Mein Ideal
Du, deutscher Mann, mit edler, grosser Seele,
Der bieder ist und kühn, doch menschlich fühlt,
Den ich zum Stoff für meine Muse wähle,
Weil er nicht frech mit Schwur und Treue spielt;
Weil er mit einem seiner Feuerblicke
Bis in des Herzens kleinste Falte dringt,
Und selbst bey kargem wandelbarem Glücke –
Den dummen Stolz zu stiller Ehrfurcht zwingt.

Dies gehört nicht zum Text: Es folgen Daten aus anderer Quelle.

(* ===== verification/DispatchProps.v ===== *)
(** * Dispatching a request performs the specified operation

    The service and the dispatcher are verified against what an adapter
    promises, the class [AdapterLaws]: a successful proposal is a step of the
    specified broker, possibly after commands of its own, and a refused one has
    the error of the specified broker or is a failure of the adapter.  The
    standalone adapter keeps the promise. *)

From S2P Require Import Prelude Values Task Group Messages Machine Recovery Spec Invariant Effect.
From S2P Require Import Broker Changes Valid Display Wire Journal Repository Standalone Sessions.
From S2P Require Import Service Dispatch.

(** ** What an adapter promises *)

Definition adapter_failure (e : BrokerError) : Prop :=
  be_code e ∈ [PersistenceError; TransportError; CommitOutcomeUnknown; InternalError].

(** The outcome of a proposal that was applied to [s0]: the answer of the
    specified broker, or a failure after which the command has taken effect or
    not. *)
Definition proposed (cmd : BrokerCommand) (s0 : BrokerState)
    (r : result BrokerMutationResult BrokerError) (s' : BrokerState) : Prop :=
  match r with
  | Ok m => spec_handle cmd s0 = (Ok m, s')
  | Err e =>
      (∃ err, spec_handle cmd s0 = (Err err, s') ∧ e = from_state_machine_error err) ∨
      (adapter_failure e ∧ (s' = s0 ∨ s' = (spec_handle cmd s0).2))
  end.

Class AdapterLaws (C : Type) `{A : ConsensusAdapter C} := {
  al_state : C → BrokerState;
  al_inv : C → Prop;
  (** the commands the promise covers *)
  al_fit : BrokerCommand → C → Prop;
  (** the state a command is applied to, after what the adapter does first *)
  al_ready : BrokerState → BrokerState → Prop;
  al_term c : al_inv c → ca_term c = s_term (al_state c);
  al_revision c : al_inv c → ca_revision c = s_revision (al_state c);
  al_propose cmd c r c' :
    al_inv c → al_fit cmd c → ca_propose cmd c = (r, c') →
    al_inv c' ∧ ∃ s0, al_ready (al_state c) s0 ∧ proposed cmd s0 r (al_state c');
}.
Arguments al_state {C A _} _.
Arguments al_inv {C A _} _.
Arguments al_fit {C A _} _ _.
Arguments al_ready {C A _} _ _.

(** ** Requests as commands *)

(** The command a request stands for: none for the health probe. *)
Definition request_command (p : BrokerCapacityPolicy) (request : BrokerRequest)
    (t : TimestampMs) : result (option BrokerCommand) CapabilitiesError :=
  match request with
  | ReqHealth _ => Ok None
  | ReqEnsureNamespace r => Ok (Some (EnsureNamespace {| en_namespace_id := qn_namespace_id r;
      en_max_namespaces := max_namespaces p |}))
  | ReqPublishTask r => Ok (Some (PublishTask {| pt_namespace_id := qp_namespace_id r;
      pt_task_id := qp_task_id r; pt_objective := qp_objective r; pt_created_at_ms := t;
      pt_max_namespace_tasks := max_tasks_per_namespace p |}))
  | ReqEnsureConsumerGroup r => Ok (Some (EnsureConsumerGroup {|
      eg_namespace_id := qg_namespace_id r; eg_group_id := qg_group_id r;
      eg_max_namespace_groups := max_groups_per_namespace p |}))
  | ReqJoinConsumerGroup r => map_ok (λ caps, Some (JoinConsumerGroup {|
      jg_group_id := qj_group_id r; jg_member_id := qj_member_id r; jg_capabilities := caps;
      jg_now_ms := t; jg_max_group_members := max_members_per_group p |}))
      (Capabilities_new (qj_capabilities r))
  | ReqHeartbeat r => Ok (Some (Heartbeat {| hb_group_id := qh_group_id r;
      hb_member_id := qh_member_id r; hb_expected_generation := qh_expected_generation r;
      hb_now_ms := t |}))
  | ReqLeaveConsumerGroup r => Ok (Some (LeaveConsumerGroup {| lv_group_id := ql_group_id r;
      lv_member_id := ql_member_id r; lv_expected_generation := ql_expected_generation r |}))
  | ReqClaimTask r => Ok (Some (ClaimTask {| cl_group_id := qc_group_id r;
      cl_member_id := qc_member_id r; cl_expected_term := qc_expected_term r;
      cl_expected_generation := qc_expected_generation r; cl_lease_id := qc_lease_id r;
      cl_now_ms := t; cl_lease_duration_ms := qc_lease_duration r |}))
  | ReqRenewTaskLease r => Ok (Some (RenewTaskLease {| rn_task_id := qr_task_id r;
      rn_group_id := qr_group_id r; rn_member_id := qr_member_id r;
      rn_expected_term := qr_expected_term r;
      rn_expected_generation := qr_expected_generation r;
      rn_expected_lease_epoch := qr_expected_lease_epoch r; rn_lease_id := qr_lease_id r;
      rn_now_ms := t; rn_lease_duration_ms := qr_lease_duration r |}))
  | ReqCompleteTask r => Ok (Some (CompleteTask {| cp_task_id := qd_task_id r;
      cp_group_id := qd_group_id r; cp_member_id := qd_member_id r;
      cp_expected_term := qd_expected_term r;
      cp_expected_generation := qd_expected_generation r;
      cp_expected_lease_epoch := qd_expected_lease_epoch r; cp_lease_id := qd_lease_id r;
      cp_result := qd_result r; cp_completed_at_ms := t |}))
  end.

(** The dispatch result that carries an answer, if the protocol has one. *)
Definition dispatched (m : BrokerMutationResult) : option DispatchResult :=
  match m with
  | RNamespace r => Some (DNamespace r)
  | RTaskPublished r => Some (DTaskPublished r)
  | RConsumerGroup r => Some (DConsumerGroup r)
  | RHeartbeat r => Some (DHeartbeat r)
  | RTaskClaim r => Some (DTaskClaimed r)
  | RTaskLeaseRenewed r => Some (DTaskLeaseRenewed r)
  | RTaskCompleted r => Some (DTaskCompleted r)
  | RStaleMembersReaped _ | RCompletedTasksPruned _ | RTermAdvanced _ => None
  end.

(** The operation that a success payload answers. *)
Definition answers_operation (o : Operation) (p : SuccessPayload) : Prop :=
  match o, p with
  | OpHealth, SHealth _ _ _ => True
  | OpEnsureNamespace, SNamespace _ _ _ _ => True
  | OpPublishTask, STaskPublished _ _ _ _ _ => True
  | (OpEnsureConsumerGroup | OpJoinConsumerGroup | OpLeaveConsumerGroup),
    SConsumerGroup _ _ _ _ _ _ => True
  | OpHeartbeat, SHeartbeat _ _ _ _ _ _ => True
  | OpClaimTask, STaskClaimed _ _ _ _ _ _ _ _ _ => True
  | OpRenewTaskLease, STaskLeaseRenewed _ _ _ _ _ _ _ _ => True
  | OpCompleteTask, STaskCompleted _ _ _ _ _ => True
  | _, _ => False
  end.

(** A successful answer of the specified broker has the variant of its command. *)
Lemma spec_answer_variant cmd s m s' :
  spec_handle cmd s = (Ok m, s') →
  match cmd with
  | EnsureNamespace _ => ∃ r, m = RNamespace r
  | PublishTask _ => ∃ r, m = RTaskPublished r
  | EnsureConsumerGroup _ | JoinConsumerGroup _ | LeaveConsumerGroup _ => ∃ r, m = RConsumerGroup r
  | Heartbeat _ => ∃ r, m = RHeartbeat r
  | ReapStaleMembers _ => ∃ r, m = RStaleMembersReaped r
  | ClaimTask _ => ∃ r, m = RTaskClaim r
  | RenewTaskLease _ => ∃ r, m = RTaskLeaseRenewed r
  | CompleteTask _ => ∃ r, m = RTaskCompleted r
  | PruneCompletedTasks _ => ∃ r, m = RCompletedTasksPruned r
  | AdvanceTerm _ => ∃ r, m = RTermAdvanced r
  end.
Proof.
  destruct cmd; cbn [spec_handle handle on_state]; unfold on_state, prod_map; cbn [fst snd];
    intros [= Hm _];
    match type of Hm with map_ok _ ?r = _ => destruct r; simplify_eq/=; eauto end.
Qed.

(** ** The dispatcher *)

Section dispatch.
Context {C : Type} `{L : AdapterLaws C}.

(** The adapter went from one state to the other by [cmd], with this result. *)
Definition performed (cmd : BrokerCommand) (s : BrokerApplicationService C)
    (res : result DispatchResult BrokerError) (s' : BrokerApplicationService C) : Prop :=
  svc_capacity s' = svc_capacity s ∧ al_inv (svc_consensus s') ∧
  ∃ s0, al_ready (al_state (svc_consensus s)) s0 ∧
    match res with
    | Ok d => ∃ m, proposed cmd s0 (Ok m) (al_state (svc_consensus s')) ∧ dispatched m = Some d
    | Err e => proposed cmd s0 (Err e) (al_state (svc_consensus s'))
    end.

(** What a dispatch of [request] at time [t] must do. *)
Definition dispatch_spec (request : BrokerRequest) (t : TimestampMs)
    (s : BrokerApplicationService C) (res : result DispatchResult BrokerError)
    (s' : BrokerApplicationService C) : Prop :=
  match request_command (svc_capacity s) request t with
  | Err e => res = Err (normalization_error e) ∧ s' = s
  | Ok None => res = Ok (DHealth {| bh_term := s_term (al_state (svc_consensus s));
      bh_revision := s_revision (al_state (svc_consensus s)); bh_protocol_version := 1 |}) ∧ s' = s
  | Ok (Some cmd) => performed cmd s res s'
  end.

Lemma use_case_performs {R} (wrap : R → DispatchResult) (expect : _ → result R BrokerError) cmd
    (s : BrokerApplicationService C) :
  (∀ s0 m s1, spec_handle cmd s0 = (Ok m, s1) →
     ∃ r, expect m = Ok r ∧ dispatched m = Some (wrap r)) →
  al_inv (svc_consensus s) → al_fit cmd (svc_consensus s) →
  let out := map_result wrap (let! r, s := with_consensus (ca_propose cmd) s in (expect r, s)) in
  performed cmd s out.1 out.2.
Proof.
  intros Hv Hi Hf. unfold with_consensus.
  destruct (ca_propose cmd (svc_consensus s)) as [r c'] eqn:E.
  destruct (al_propose cmd _ r c' Hi Hf E) as (Hi' & s0 & Hr & Hp).
  unfold performed, map_result. simpl. destruct r as [m|e]; simpl.
  - destruct (Hv _ _ _ Hp) as (r & -> & Hd). simpl. eauto 10.
  - eauto.
Qed.

Lemma dispatch_meets_spec request t (s : BrokerApplicationService C) :
  al_inv (svc_consensus s) →
  (∀ cmd, request_command (svc_capacity s) request t = Ok (Some cmd) →
     al_fit cmd (svc_consensus s)) →
  dispatch_spec request t s (dispatch request t s).1 (dispatch request t s).2.
Proof.
  intros Hi Hf. unfold dispatch_spec.
  destruct request as [r|r|r|r|r|r|r|r|r|r]; cbn [request_command dispatch] in *;
    try (apply use_case_performs; [|done|by apply Hf];
         intros s0 m s1 [a ->]%spec_answer_variant; eexists; done).
  - split; [|done]. cbn [fst]. unfold svc_health. by rewrite al_term, al_revision.
  - unfold into_normalized. destruct (Capabilities_new (qj_capabilities r)) as [caps|e];
      cbn [map_ok map_err fst snd] in *; [|done].
    apply use_case_performs; [|done|by apply Hf].
    intros s0 m s1 [a ->]%spec_answer_variant. eexists. done.
Qed.

Lemma dispatch_answers_operation request t (s s' : BrokerApplicationService C) d :
  dispatch_spec request t s (Ok d) s' →
  answers_operation (request_operation request) (success_of_dispatch d).
Proof.
  unfold dispatch_spec. destruct request as [r|r|r|r|r|r|r|r|r|r]; cbn [request_command];
    try (intros (_ & _ & s0 & _ & m & [a ->]%spec_answer_variant & [= <-]); done).
  - intros [[= ->] _]. done.
  - destruct (Capabilities_new _) as [caps|e]; cbn [map_ok]; [|by intros []].
    by intros (_ & _ & s0 & _ & m & [a ->]%spec_answer_variant & [= <-]).
Qed.
End dispatch.

(** ** The standalone adapter keeps the promise *)

(** The adapter with its disk and the faults of the coming file-system calls. *)
Record StandaloneNode := MkStandaloneNode {
  sn_adapter : StandaloneConsensusAdapter;
  sn_disk : Disk;
  sn_faults : list (option Fault);
}.

Section standalone.
Context `{L : JsonLaws}.

Definition node_propose (cmd : BrokerCommand) (n : StandaloneNode) :
    result BrokerMutationResult BrokerError * StandaloneNode :=
  let '(r, (a, d)) := propose (default None (head (sn_faults n))) cmd (sn_adapter n) (sn_disk n) in
  (r, MkStandaloneNode a d (tail (sn_faults n))).

#[export] Instance standalone_consensus : ConsensusAdapter StandaloneNode := {|
  ca_term n := adapter_term (sn_adapter n);
  ca_revision n := adapter_revision (sn_adapter n);
  ca_group_directory n := (adapter_group_directory (sn_adapter n), n);
  ca_maintenance_authority := default_maintenance_authority;
  ca_propose := node_propose;
  ca_propose_identified := default_propose_identified;
  ca_acquire_command_session_owner := default_acquire_command_session_owner;
|}.

Definition node_inv (n : StandaloneNode) : Prop :=
  Inv (sa_machine (sn_adapter n)) ∧
  (sa_poisoned (sn_adapter n) = false → holds [] (sn_disk n) (m_state (sa_machine (sn_adapter n)))).

(** What a proposal answers, whatever happens to the disk. *)
Lemma propose_answer io cmd a d :
  Inv (sa_machine a) → admissible cmd (sa_machine a) →
  let '(r, (a', _)) := propose io cmd a d in
  proposed cmd (m_state (sa_machine a)) r (m_state (sa_machine a')).
Proof.
  intros Hi Ha. unfold propose.
  assert (∀ text, adapter_failure (BrokerError_new PersistenceError text)) as Hpe
    by (intros; unfold adapter_failure; simpl; set_solver).
  destruct (sa_poisoned a); [right; split; [apply Hpe|by left]|].
  destruct (apply_refines cmd (sa_machine a) Hi Ha) as (_ & Hr & Hs).
  unfold proposed.
  rewrite (surjective_pairing (spec_handle cmd (m_state (sa_machine a)))), <-Hr, <-Hs.
  destruct (apply cmd (sa_machine a)) as [[am|e] m']; cbn [fst snd map_ok map_err] in *; [|eauto].
  destruct (_ =? _); [done|].
  destruct (commit io _ _ _ d) as [[[]|e] [r1 d1]]; cbn [sa_machine]; [done|].
  right. split; [apply Hpe|by right].
Qed.

Lemma node_propose_keeps cmd n r n' :
  node_inv n → proposal_ok cmd (sn_adapter n) (sn_disk n) → node_propose cmd n = (r, n') →
  node_inv n' ∧ ∃ s0, m_state (sa_machine (sn_adapter n)) = s0 ∧
    proposed cmd s0 r (m_state (sa_machine (sn_adapter n'))).
Proof.
  destruct n as [a d fs]. intros [Hi Hh] Hok. unfold node_propose.
  cbn [sn_adapter sn_disk sn_faults] in *. set (io := default None (head fs)).
  pose proof (propose_answer io cmd a d Hi (proj1 Hok)) as Hans.
  assert (node_inv (MkStandaloneNode (propose io cmd a d).2.1 (propose io cmd a d).2.2 (tail fs)))
    as Hinv.
  { destruct (sa_poisoned a) eqn:Hp.
    - unfold propose, node_inv. rewrite Hp. simpl. split; [done|]. congruence.
    - pose proof (propose_spec io cmd a d Hi Hp (Hh eq_refl) Hok) as Hps.
      destruct (propose io cmd a d) as [r0 [a' d']]. destruct Hps as [Hi' Hps].
      split; [done|]. simpl. intros Hp'. by rewrite Hp' in Hps. }
  destruct (propose io cmd a d) as [r0 [a' d']]. intros [= <- <-]. split; [done|]. by eexists.
Qed.

#[export] Instance standalone_laws : AdapterLaws StandaloneNode := {|
  al_state n := m_state (sa_machine (sn_adapter n));
  al_inv := node_inv;
  al_fit cmd n := proposal_ok cmd (sn_adapter n) (sn_disk n);
  al_ready := eq;
  al_term _ _ := eq_refl;
  al_revision _ _ := eq_refl;
  al_propose := node_propose_keeps;
|}.
End standalone.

Du buhlest nicht mit geckenhaften Mienen
Um schaler Schönen launenvolle Gunst:
Die edelste der Weiber zu verdienen,
Entbehrest du den Firniss feiler Kunst;
Und fühlst den Werth des Mannes, fühlst die Würde,
Des Weibes Haupt, ihr Alles ihr zu seyn;
Trägst nervenstark des Lebens schwerste Bürde,
Und Gallentrank scheint dir ein Nektarwein.
Dir kann kein Feind, kein König dies entreissen:
Du bleibst dir gleich an eignem Seelenwerth.
Wie soll ich dich, du Stolz der Männer heissen? –
Ein Ideal, das ganz mein Herz verehrt.